The Health Professions Council of SA (HPCSA) told Parliament that the current reserves of medical schemes – estimated at more than R90bn – must be transferred to the National Health Insurance (NHI), MedicalBrief reports. The Medical Schemes Act should be scrapped and the NHI should be the only health funding mechanism, but current medical cover providers would be allowed to continue as insurance products.
In a presentation to Parliament's Health portfolio committee, HPCSA president Mbulaheni Simon Nemutandani told MPs the system would work only if there were one financer of healthcare services. “The NHI must take over and all assets of medical schemes must be transferred to the fund. The Medical Schemes Act should be abolished in its entirety,” Die Burger reports.
The HPCSA said that private medical aid schemes should be allowed to exist, but be funded separately over and above tax paid for the NHI. The NHI should be the only funding mechanism for health in the country, funded with taxes from “all employed South Africans”.
Those seeking additional insurance for health cover would then apply for cover under the Insurance Act. Medical schemes should also only offer complementary coverage to services not covered by the NHI, he is quoted as saying in a Business Insider report.
“It should be clear that the (NHI) replaces all funding mechanisms for health,” Nemutandani said. “It must also be clear that the NHI is taking over from the medical schemes, and that all assets under the control of the medical schemes must be taken by over the NHI.” Medical scheme reserves in South Africa are estimated to be more than R90 billion.
Nemutandani said that the future role of medical schemes would be to offer complementary coverage to services not covered by NHI as determined by the Benefits Advisory Committee, reports News24. The Minister would determine through regulations in a gazette when this phase will ensue.
For NHI to succeed, health must be an exclusive national competence and that any section(s) of the Constitution that militate against this view must be amended. “The NHI should be about funding and contracting while service provision is left to other entities, public and private,” Nemutandani said.
Business Insider writes that at the start of May, the Council for Medical Schemes (CMS) said that the government’s planned NHI is in full development, with plans to move to phase 3 of the programme from next year. In its 2021/2022 annual performance plan, the CMS said that phase 3 will include mandatory pre-payment of the new scheme, contracting for accredited private hospital and specialist services, and finalisation and implementation of the NHI Act.
“This (current) period coincides with the beginning of the second phase of the implementation of the NHI,” the CMS said. “The CMS sees its role as playing both a supportive and a direct role in the delivery of all the activities according to the Act that should occur in the private sector.”
In its submission, the Board of Health Care Funders (BHF) said that current medical cover providers should be allowed to continue as insurance products and that several aspects of the Bill are problematic and susceptible to constitutional challenges. This included a provision in the Bill that transferred powers and duties of provinces to the national government.

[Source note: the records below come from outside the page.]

(** One direction: the chunks [io.Copy] moves before it ends, and how it
    ends. *)
Record direction := {
  chunks : nat;
  ending : copyEnd
}.

(** A goroutine of [copyLoop]: in [io.Copy], between the send on
    [errChan] and the deferred [wg.Done()], or finished. *)
Inductive goroutine :=
| Copying (n : nat) (e : copyEnd)
| Sent
| Finished.

Record state := {
  ab : goroutine;                       (* io.Copy(b, a) *)
  ba : goroutine;                       (* io.Copy(a, b) *)
  errChan : list (option error);
  wg : nat;
  returned : option (option error)
}.

Definition start (a2b b2a : direction) : state :=
  {| ab := Copying (chunks a2b) (ending a2b);
     ba := Copying (chunks b2a) (ending b2a);
     errChan := []; wg := 2; returned := None |}.

(** A step of one goroutine, with the channel and the counter before and
    after it.  The channel has room for both sends, so a send never
    waits. *)
Inductive gstep :
  goroutine -> list (option error) -> nat ->
  goroutine -> list (option error) -> nat -> Prop :=
| g_copy n e ch k :
    gstep (Copying (S n) e) ch k (Copying n e) ch k
| g_send err ch k :
    gstep (Copying 0 (Returns err)) ch k Sent (ch ++ [err]) k
| g_done ch k :
    gstep Sent ch k Finished ch (Nat.pred k).

(** A step of the call: a step of either goroutine, or the caller, past
    [wg.Wait()] once the counter is zero, receiving from the channel if
    it holds anything and returning [nil] otherwise. *)
Inductive step : state -> state -> Prop :=
| step_ab s g ch k :
    returned s = None ->
    gstep (ab s) (errChan s) (wg s) g ch k ->
    step s {| ab := g; ba := ba s; errChan := ch; wg := k;
              returned := None |}
| step_ba s g ch k :
    returned s = None ->
    gstep (ba s) (errChan s) (wg s) g ch k ->
    step s {| ab := ab s; ba := g; errChan := ch; wg := k;
              returned := None |}
| step_return s :
    returned s = None ->
    wg s = 0%nat ->
    step s {| ab := ab s; ba := ba s; errChan := tail (errChan s);
              wg := wg s;
              returned := Some (match errChan s with
                                | err :: _ => err
                                | [] => None
                                end) |}.

(** Runs: zero or more steps. *)
Inductive steps : state -> state -> Prop :=
| steps_refl s : steps s s
| steps_step s1 s2 s3 : step s1 s2 -> steps s2 s3 -> steps s1 s3.

(** [copyLoop], with the two directions the connections [a] and [b]
    decide, can return [r]. *)
Definition copyLoop_returns (a2b b2a : direction) (r : option error) : Prop :=
  exists s, steps (start a2b b2a) s /\ returned s = Some r.

(** The same loop under a scheduler given as a list of choices, for
    running it: [true] lets the goroutine of [io.Copy(b, a)] take a step
    and [false] the other one; a choice the goroutine cannot follow is
    passed over.  The caller returns as soon as the counter is zero. *)
Definition gnext (g : goroutine) (ch : list (option error)) (k : nat)
    : option (goroutine * list (option error) * nat) :=
  match g with
  | Copying (S n) e => Some (Copying n e, ch, k)
  | Copying O (Returns err) => Some (Sent, ch ++ [err], k)
  | Copying O Blocks => None
  | Sent => Some (Finished, ch, Nat.pred k)
  | Finished => None
  end.

Definition conclude (s : state) : state :=
  match returned s, wg s with
  | None, O =>
      {| ab := ab s; ba := ba s; errChan := tail (errChan s); wg := wg s;
         returned := Some (match errChan s with
                           | err :: _ => err
                           | [] => None
                           end) |}
  | _, _ => s
  end.

Fixpoint schedule (choices : list bool) (s : state) : state :=
  match choices with
  | [] => conclude s
  | c :: rest =>
      match returned s, wg s with
      | None, S _ =>
          if c then
            match gnext (ab s) (errChan s) (wg s) with
            | Some (g, ch, k) =>
                schedule rest {| ab := g; ba := ba s; errChan := ch; wg := k;
                                 returned := None |}
            | None => schedule rest s
            end
          else
            match gnext (ba s) (errChan s) (wg s) with
            | Some (g, ch, k) =>
                schedule rest {| ab := ab s; ba := g; errChan := ch; wg := k;
                                 returned := None |}
            | None => schedule rest s
            end
      | _, _ => conclude s
      end
  end.

(** *** Observations on the runs of the package *)

(** The names the setup reported on to the PT status protocol, in
    order. *)
Fixpoint announced (evs : list event) : list string :=
  match evs with
  | [] => []
  | Cmethod name _ :: rest | CmethodError name _ :: rest =>
      name :: announced rest
  | _ :: rest => announced rest
  end.

(** The listeners an accept loop was started for, in order. *)
Fixpoint acceptLoops (evs : list event) : list Listener :=
  match evs with
  | [] => []
  | GoClientAcceptLoop _ ln _ _ :: rest | GoServerAcceptLoop _ ln :: rest =>
      ln :: acceptLoops rest
  | _ :: rest => acceptLoops rest
  end.

(** What the successive calls of [net.Listen] return, one call for each
    name, in order, each on the network the call before it left. *)
Fixpoint listens {World : Type}
    (net_Listen : string -> World -> (Listener + error) * World)
    (socksAddr : string) (names : list string) (w : World)
    : list (string * (Listener + error)) :=
  match names with
  | [] => []
  | name :: rest =>
      (name, (net_Listen socksAddr w).1)
        :: listens net_Listen socksAddr rest (net_Listen socksAddr w).2
  end.

(** The listeners opened among them, in order. *)
Definition opened (rs : list (string * (Listener + error))) : list Listener :=
  omap (fun nr => match nr.2 with
                  | inl ln => Some ln
                  | inr _ => None
                  end) rs.

(** What the status protocol and the scheduler see for a name, by what
    [net.Listen] returned for it. *)
Definition clientEntry (ptClientProxy : option URL) (options : string)
    (nr : string * (Listener + error)) : list event :=
  match nr.2 with
  | inl ln =>
      [GoClientAcceptLoop nr.1 ln ptClientProxy options;
       Cmethod nr.1 ln;
       Log Info (Msg "%s - registered listener: %s" [nr.1])]
  | inr err => [CmethodError nr.1 err]
  end.

(** The listener [ServerSetup] starts for a bind address, if the switch
    on its transport name binds [listen]. *)
Definition listenerOf (args : Args.t) (ba : Bindaddr) : option Listener :=
  match (transportOfName (MethodName ba) args).2 with
  | Bound transport => Some (TransportListener transport (Addr ba))
  | _ => None
  end.

(** The accept error that ends a loop: a [net.Error] that is not
    temporary. *)
Definition permanent : accepted := AcceptFailed (NetError false).

(** The handlers started for the connections accepted. *)
Definition clientHandlers (name : string) (proxyURI : option URL)
    (options : string) (accepts : list accepted) : list event :=
  omap (fun a => match a with
                 | Accepted conn =>
                     Some (GoClientHandler name conn proxyURI options)
                 | AcceptFailed _ => None
                 end) accepts.

Definition serverHandlers (name : string) (accepts : list accepted)
    : list event :=
  omap (fun a => match a with
                 | Accepted conn => Some (GoServerHandler name conn)
                 | AcceptFailed _ => None
                 end) accepts.

(** The reply codes sent to the client, in order. *)
Fixpoint replies (evs : list event) : list ReplyCode :=
  match evs with
  | [] => []
  | Reply code :: rest => code :: replies rest
  | _ :: rest => replies rest
  end.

The BHF also expected challenges from healthcare service providers and members of the public due to restrictions of their choices. Charlton Murove of BFH said some of the functions in the Bill, such as contracting units for primary healthcare services, amounted to duplications and unnecessary costs. He also raised concern about possible corruption.
BHF said that the NHI fund should be accountable at three different levels, to ensure its sustainability and viability. “Firstly, the fund must be accountable to Parliament at a macro level. Secondly the fund must be accountable to the Minister of Health in accordance with the Public Finance Management Act and thirdly be accountable to the Prudential Authority created by the Financial Institutions Regulation Act that sits within the SA Reserve Bank.
South African Nursing Council (SANC) chairperson Raesetja Molepo said the council was in support of the Bill. However, “emergency medical services should be redefined as emergency health services to include emergency health services provided by all health professionals, doctors, allied health practitioners, including nurses. Healthcare professional should be defined to mean any persons registered with the health statutory councils in South Africa”, Molepo said.
Committee chairperson Sibongiseni Dhlomo said the portfolio committee received requests from more than 130 organisations to make oral submissions about the Bill.
During his budget vote speech last week, Health Minister Zweli Mkhize said the NHI's implementation remained one of the government's main objectives. He announced that R7.5 billion had been allocated to the NHI unit in the medium-term expenditure framework period to strengthen the system and contract service providers.